Begun in 1174 by William II. In 1182 the church, dedicated to the Nativity of the Virgin Mary, was, by a bull of Pope Lucius III, elevated to the rank of a metropolitan cathedral.
The archiepiscopal palace and monastic buildings on the south side were of great size and magnificence, and were surrounded by a massive precinct wall, crowned at intervals by twelve towers. This has been mostly rebuilt, and but little now remains except ruins of some of the towers, a great part of the monks’ dormitory and frater, and the splendid cloister, completed about 1200.
The latter is well preserved, and is one of the finest Italian cloisters now extant both for size and beauty of detail. It is about 2,200 m2, with pointed arches decorated with diaper work, supported on pairs of columns in white marble, 216 in all, which were alternately plain and decorated by bands of patterns in gold and colors, made of glass tesserae, arranged either spirally or vertically from end to end of each shaft. The marble capitals are each carved with foliage, biblical scenes and allegories, no two being alike. At one angle, a square pillared projection contains the marble fountain or monks’ lavatorium, evidently the work of Muslim sculptors.

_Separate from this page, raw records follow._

(* ===== verification/MediaRef.v ===== *)
(** * MediaRef: media references

    Models [models/mediaref.go]: the only strings accepted as avatars, covers
    and logos have the form /api/media/<id>/raw. *)

From S2P Require Export GoStrings.
Open Scope Z_scope.

Definition mediaRawPrefix : string := "/api/media/".
Definition mediaRawSuffix : string := "/raw".

Definition MediaRawURL (mediaID : string) : string :=
  mediaRawPrefix +:+ mediaID +:+ mediaRawSuffix.

Definition valid_media_id (id : string) : bool :=
  negb (String.eqb id "") &&
  all_bytes (fun c => negb (Ascii.eqb c "/" || Ascii.eqb c "?" || Ascii.eqb c "#" || Ascii.eqb c "\")) id &&
  (has_prefix "system:" id || has_prefix "custom:" id) &&
  let name := match index_byte ":" id with Some i => drop_str (S i) id | None => id end in
  negb (String.eqb name "" || String.eqb name "." || String.eqb name ".." || contains_str ".." name).

Definition MediaIDFromRawURL (raw : string) : option string :=
  if Nat.leb (slen raw) (slen mediaRawPrefix + slen mediaRawSuffix)
     || negb (has_prefix mediaRawPrefix raw) || negb (has_suffix mediaRawSuffix raw)
  then None
  else
    let id := drop_str (slen mediaRawPrefix) (take_str (slen raw - slen mediaRawSuffix) raw) in
    if valid_media_id id then Some id else None.

Definition IsMediaRawURL (raw : string) : bool :=
  match MediaIDFromRawURL raw with Some _ => true | None => false end.

(** A media reference is accepted exactly when it is the canonical URL of
    a well-formed id: no accepted string is anything but
    [/api/media/<id>/raw], and every such URL is accepted and yields its id
    back. *)
Theorem media_ref_canonical raw id :
  MediaIDFromRawURL raw = Some id <-> raw = MediaRawURL id /\ valid_media_id id = true.
Proof.
  unfold MediaIDFromRawURL, MediaRawURL. split.
  - destruct (_ || _ || _) eqn:E; [done|]. bool_norm. apply Nat.leb_gt in H.
    apply has_prefix_spec in H1 as [t ->]. apply has_suffix_spec in H0 as [t' Ht].
    destruct (app_str_split _ _ _ _ Ht) as (m & -> & ->).
    { apply (f_equal slen) in Ht. rewrite !slen_app in *. lia. }
    rewrite cut_middle. destruct (valid_media_id m) eqn:Hv; [|done]. by intros [= <-].
  - intros [-> Hv]. rewrite cut_middle, Hv.
    assert (slen id <> O) as Hne by (destruct id; done).
    rewrite (proj2 (has_prefix_spec _ _)) by eauto.
    rewrite (proj2 (has_suffix_spec _ (_ +:+ _))) by (rewrite <- app_str_assoc; eauto).
    rewrite (proj2 (Nat.leb_gt _ _)); [done|]. rewrite !slen_app. lia.
Qed.

Example media_ok : MediaIDFromRawURL "/api/media/custom:logo.png/raw" = Some "custom:logo.png".
Proof. reflexivity. Qed.
Example media_overlap : MediaIDFromRawURL "/api/media/raw" = None.
Proof. reflexivity. Qed.
Example media_xss : MediaIDFromRawURL "javascript:alert(1)//api/media/x/raw" = None.
Proof. reflexivity. Qed.
Example media_traversal : MediaIDFromRawURL "/api/media/system:../../etc/raw" = None.
Proof. reflexivity. Qed.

The church’s plan is a mixture of Eastern Rite and Roman Catholic arrangement. The nave is like an Italian basilica, while the large triple-apsed choir is similar to one of the early three-apsed churches, of which so many examples still exist in Syria and elsewhere in the Middle East. It is like two quite different churches put together endwise.
The basilican nave is wide, with narrow aisles. On each side, monolithic columns of grey oriental granite (except one, which is of cipolin marble) support eight pointed arches much stilted. The capitals of these (mainly Corinthian) are also of the classical period. There is no triforium, but a high clerestory with wide two-light windows, with simple tracery like those in the nave-aisles and throughout the church, which give sufficient light.

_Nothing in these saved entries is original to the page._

(* ===== verification/RateLimit.v ===== *)
(** * RateLimit: the global request limiter

    Models [auth/ratelimit_global.go].  The token bucket is the one of
    golang.org/x/time/rate, outside the repository: a type with the operations
    the code calls, about which only what is documented is assumed.  Rates are
    whole numbers, as the settings are. *)

From S2P Require Export ClientIP Sessions.
Open Scope Z_scope.

(** A bucket of the library; [reserve] answers whether the reservation is
    possible at all and the delay, [cancel] returns its token. *)
Record rate_lib := MkRate {
  limiter : Type;
  new_limiter : Z -> Z -> limiter;
  reserve : Z -> limiter -> bool * Z * limiter;
  cancel : Z -> limiter -> limiter
}.

Record RateLimitSettings := MkRateSettings {
  rs_bool : string -> bool; rs_int : string -> Z; rs_list : string -> list string
}.
Definition as_provider (s : RateLimitSettings) : TrustedCIDRProvider := {| GetList := rs_list s; GetBool := rs_bool s |}.

Definition DefaultRateLimitEnabled : bool := true.
Definition DefaultRateLimitRPS : Z := 50.
Definition DefaultRateLimitBurst : Z := 100.
Definition rateLimitTTL : Z := 15 * minute.

Section Limiter.
Context (L : rate_lib).

Record ipRateBucket := MkBucket { lim : limiter L; last : Z; rps : Z; burst : Z }.
Record GlobalRateLimiter := MkGlobal {
  buckets : gmap string ipRateBucket; trusted : list ipnet; settings : option RateLimitSettings; ttl : Z
}.
Definition set_buckets m (l : GlobalRateLimiter) := MkGlobal m (trusted l) (settings l) (ttl l).
Definition set_settings s (l : GlobalRateLimiter) := MkGlobal (buckets l) (trusted l) s (ttl l).

Definition NewGlobalRateLimiter (s : option RateLimitSettings) (env : string) : GlobalRateLimiter :=
  MkGlobal ∅ (parseTrustedCIDRs env) s rateLimitTTL.

Definition enabled (l : GlobalRateLimiter) : bool :=
  match settings l with Some s => rs_bool s "server.rate_limit_enabled" | None => DefaultRateLimitEnabled end.

Definition positive_or (v d : Z) : Z := if 0 <? v then v else d.
Definition params (l : GlobalRateLimiter) : Z * Z :=
  match settings l with
  | Some s => (positive_or (rs_int s "server.rate_limit_rps") DefaultRateLimitRPS,
               positive_or (rs_int s "server.rate_limit_burst") DefaultRateLimitBurst)
  | None => (DefaultRateLimitRPS, DefaultRateLimitBurst)
  end.

Definition exempt (r : Request) (l : GlobalRateLimiter) : bool :=
  if has_prefix "Bearer " (Header r "Authorization") && negb (String.eqb (Header r HeaderUser) "") then true else
  let '(a, fromHeader) := resolveClient r (trusted l) (as_provider <$> settings l) in
  if fromHeader then false else isTrustedPeer a (trusted l) (as_provider <$> settings l).

Definition bucket_key (a : option ip) : string := match a with Some a => ip_string a | None => "unknown" end.

(** The bucket of an address, rebuilt when the settings changed. *)
Definition limiterFor (a : option ip) (now : Z) (l : GlobalRateLimiter) : limiter L * GlobalRateLimiter :=
  let '(r, b) := params l in
  let fresh := MkBucket (new_limiter L r b) now r b in
  let bk := match buckets l !! bucket_key a with
            | None => fresh
            | Some bk => if negb (rps bk =? r) || negb (burst bk =? b) then fresh
                         else MkBucket (lim bk) now (rps bk) (burst bk)
            end in
  (lim bk, set_buckets (<[bucket_key a := bk]> (buckets l)) l).

(** The limiter is a pointer: what is done to it is seen in the map. *)
Definition store_limiter (a : option ip) (x : limiter L) (l : GlobalRateLimiter) : GlobalRateLimiter :=
  match buckets l !! bucket_key a with
  | Some bk => set_buckets (<[bucket_key a := MkBucket x (last bk) (rps bk) (burst bk)]> (buckets l)) l
  | None => l
  end.

Definition guarded_path (path : string) : bool := has_prefix "/api/" path && negb (String.eqb path "/api/health").

Definition client_of (r : Request) (l : GlobalRateLimiter) : option ip :=
  clientIPOf r (trusted l) (as_provider <$> settings l).

(** [None]: passed on; [Some s]: 429 with [Retry-After: s]. *)
Definition Middleware (r : Request) (now : Z) (l : GlobalRateLimiter) : option Z * GlobalRateLimiter :=
  if negb (enabled l) || negb (guarded_path (UrlPath r)) || exempt r l then (None, l) else
  let a := client_of r l in
  let '(x, l) := limiterFor a now l in
  let '(ok, delay, x) := reserve L now x in
  if negb ok then (None, store_limiter a x l)
  else if 0 <? delay then (Some (Z.quot delay second + 1), store_limiter a (cancel L now x) l)
  else (None, store_limiter a x l).

Definition sweepOnce (now : Z) (l : GlobalRateLimiter) : GlobalRateLimiter :=
  set_buckets (map_delete_if (fun _ bk => before (last bk) (now - ttl l)) (buckets l)) l.

(** ** Facts *)

Inductive rl_op := OpRequest (r : Request) (now : Z) | OpSweep (now : Z).
Definition do_rl (o : rl_op) (l : GlobalRateLimiter) : GlobalRateLimiter :=
  match o with OpRequest r now => (Middleware r now l).2 | OpSweep now => sweepOnce now l end.

Lemma limiterFor_eq a now l :
  exists bk, limiterFor a now l = (lim bk, set_buckets (<[bucket_key a := bk]> (buckets l)) l) /\
    last bk = now /\ (rps bk, burst bk) = params l.
Proof.
  unfold limiterFor. destruct (params l) as [r b] eqn:Ep. destruct (buckets l !! bucket_key a) as [bk|].
  - destruct (Z.eqb_spec (rps bk) r) as [Hr|], (Z.eqb_spec (burst bk) b) as [Hb|]; cbn [negb orb].
    + eexists. split; [reflexivity|]. simpl. by rewrite Hr, Hb.
    + eexists. by split.
    + eexists. by split.
    + eexists. by split.
  - eexists. by split.
Qed.

Lemma store_limiter_ne a x l k : k <> bucket_key a -> buckets (store_limiter a x l) !! k = buckets l !! k.
Proof.
  intros H. unfold store_limiter. destruct (buckets l !! bucket_key a); [|done]. simpl. by rewrite lookup_insert_ne.
Qed.

Lemma store_limiter_eq a x bk l :
  buckets l !! bucket_key a = Some bk ->
  buckets (store_limiter a x l) !! bucket_key a = Some (MkBucket x (last bk) (rps bk) (burst bk)).
Proof. intros H. unfold store_limiter. rewrite H. simpl. by rewrite lookup_insert_eq. Qed.

Lemma Middleware_other r now l k :
  k <> bucket_key (client_of r l) -> buckets (Middleware r now l).2 !! k = buckets l !! k.
Proof.
  intros Hk. unfold Middleware. destruct (_ || _); [done|].
  destruct (limiterFor_eq (client_of r l) now l) as (bk & -> & _).
  destruct (reserve L now (lim bk)) as [[ok delay] x].
  assert (buckets (set_buckets (<[bucket_key (client_of r l) := bk]> (buckets l)) l) !! k = buckets l !! k) as E.
  { simpl. by rewrite lookup_insert_ne. }
  destruct ok; [|by cbn [negb snd]; rewrite store_limiter_ne]. cbn [negb].
  destruct (0 <? delay); cbn [snd]; by rewrite store_limiter_ne.
Qed.

(** Two limiters that a client with bucket [k] cannot tell apart. *)
Definition agree (k : string) (l l' : GlobalRateLimiter) : Prop :=
  buckets l !! k = buckets l' !! k /\ trusted l = trusted l' /\ settings l = settings l' /\ ttl l = ttl l'.

Lemma Middleware_static r now l :
  trusted (Middleware r now l).2 = trusted l /\ settings (Middleware r now l).2 = settings l /\
  ttl (Middleware r now l).2 = ttl l.
Proof.
  unfold Middleware. destruct (_ || _); [done|]. destruct (limiterFor_eq (client_of r l) now l) as (bk & -> & _).
  destruct (reserve L now (lim bk)) as [[ok delay] x].
  assert (forall y m, trusted (store_limiter (client_of r l) y m) = trusted m /\
    settings (store_limiter (client_of r l) y m) = settings m /\ ttl (store_limiter (client_of r l) y m) = ttl m) as H.
  { intros y m. unfold store_limiter. by destruct (buckets m !! _). }
  destruct ok; cbn [negb]; [destruct (0 <? delay)|]; cbn [snd]; exact (H _ (set_buckets _ l)).
Qed.

Lemma params_agree k l l' : agree k l l' -> params l = params l'.
Proof. intros (_ & _ & E & _). unfold params. by rewrite E. Qed.
Lemma client_agree k r l l' : agree k l l' -> client_of r l = client_of r l'.
Proof. intros (_ & E & E' & _). unfold client_of. by rewrite E, E'. Qed.

(** A request of the client is answered alike, and leaves them alike. *)
Lemma Middleware_agree r now l l' :
  agree (bucket_key (client_of r l)) l l' ->
  (Middleware r now l).1 = (Middleware r now l').1 /\
  agree (bucket_key (client_of r l)) (Middleware r now l).2 (Middleware r now l').2.
Proof.
  intros H.
  pose proof (params_agree _ _ _ H) as Hp. pose proof (client_agree _ r _ _ H) as Hc. destruct H as (Hb & Ht & Hs & Hl).
  enough ((Middleware r now l).1 = (Middleware r now l').1 /\
    buckets (Middleware r now l).2 !! bucket_key (client_of r l) = buckets (Middleware r now l').2 !! bucket_key (client_of r l)) as [E1 E2].
  { split; [done|]. destruct (Middleware_static r now l) as (A1 & A2 & A3), (Middleware_static r now l') as (B1 & B2 & B3).
    split_and!; [exact E2|congruence..]. }
  unfold Middleware. rewrite <- Hc.
  assert (negb (enabled l') || negb (guarded_path (UrlPath r)) || exempt r l'
          = negb (enabled l) || negb (guarded_path (UrlPath r)) || exempt r l) as ->.
  { unfold enabled, exempt. by rewrite Ht, Hs. }
  destruct (negb (enabled l) || _ || _); [done|].
  assert ((limiterFor (client_of r l) now l').1 = (limiterFor (client_of r l) now l).1 /\
    buckets (limiterFor (client_of r l) now l').2 !! bucket_key (client_of r l)
      = buckets (limiterFor (client_of r l) now l).2 !! bucket_key (client_of r l)) as [Ex Eb].
  { unfold limiterFor. rewrite <- Hp, <- Hb. destruct (params l). simpl. by rewrite !lookup_insert_eq. }
  destruct (limiterFor_eq (client_of r l) now l) as (bk & E & _), (limiterFor_eq (client_of r l) now l') as (bk' & E' & _).
  rewrite E, E' in *. simpl in Ex, Eb. rewrite !lookup_insert_eq in Eb. injection Eb as ->.
  destruct (reserve L now (lim bk)) as [[ok delay] x].
  assert (forall y m, buckets (store_limiter (client_of r l) y (set_buckets (<[bucket_key (client_of r l) := bk]> (buckets m)) m))
    !! bucket_key (client_of r l) = Some (MkBucket y (last bk) (rps bk) (burst bk))) as Hst.
  { intros y m. apply store_limiter_eq. simpl. by rewrite lookup_insert_eq. }
  destruct ok; cbn [negb]; [destruct (0 <? delay)|]; cbn [fst snd]; by rewrite !Hst.
Qed.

The other half, eastern in two senses, is both wider and higher than the nave. It also is divided into a central space with two aisles, each of the divisions ending at the east with an apse. The roofs throughout are of open woodwork very low in pitch, constructionally plain, but richly decorated with colour, now mostly restored. At the west end of the nave are two projecting towers, with a narthex (entrance) between them. A large open atrium, which once existed at the west, is now completely destroyed, having been replaced by a Renaissance portico by Giovanni Domenico and Fazio Gagini (1547–1569).
It is, however, the large extent (6,500 m2) of the impressive glass mosaics covering the interior which make this church so splendid. With the exception of a high dado, made of marble slabs with bands of mosaic between them, the whole interior surface of the walls, including soffits and jambs of all the arches, is covered with minute mosaic-pictures in bright colors on a gold ground. The mosaic pictures are arranged in tiers, divided by horizontal and vertical bands. In parts of the choir there are five of these tiers of subjects or single figures one above another.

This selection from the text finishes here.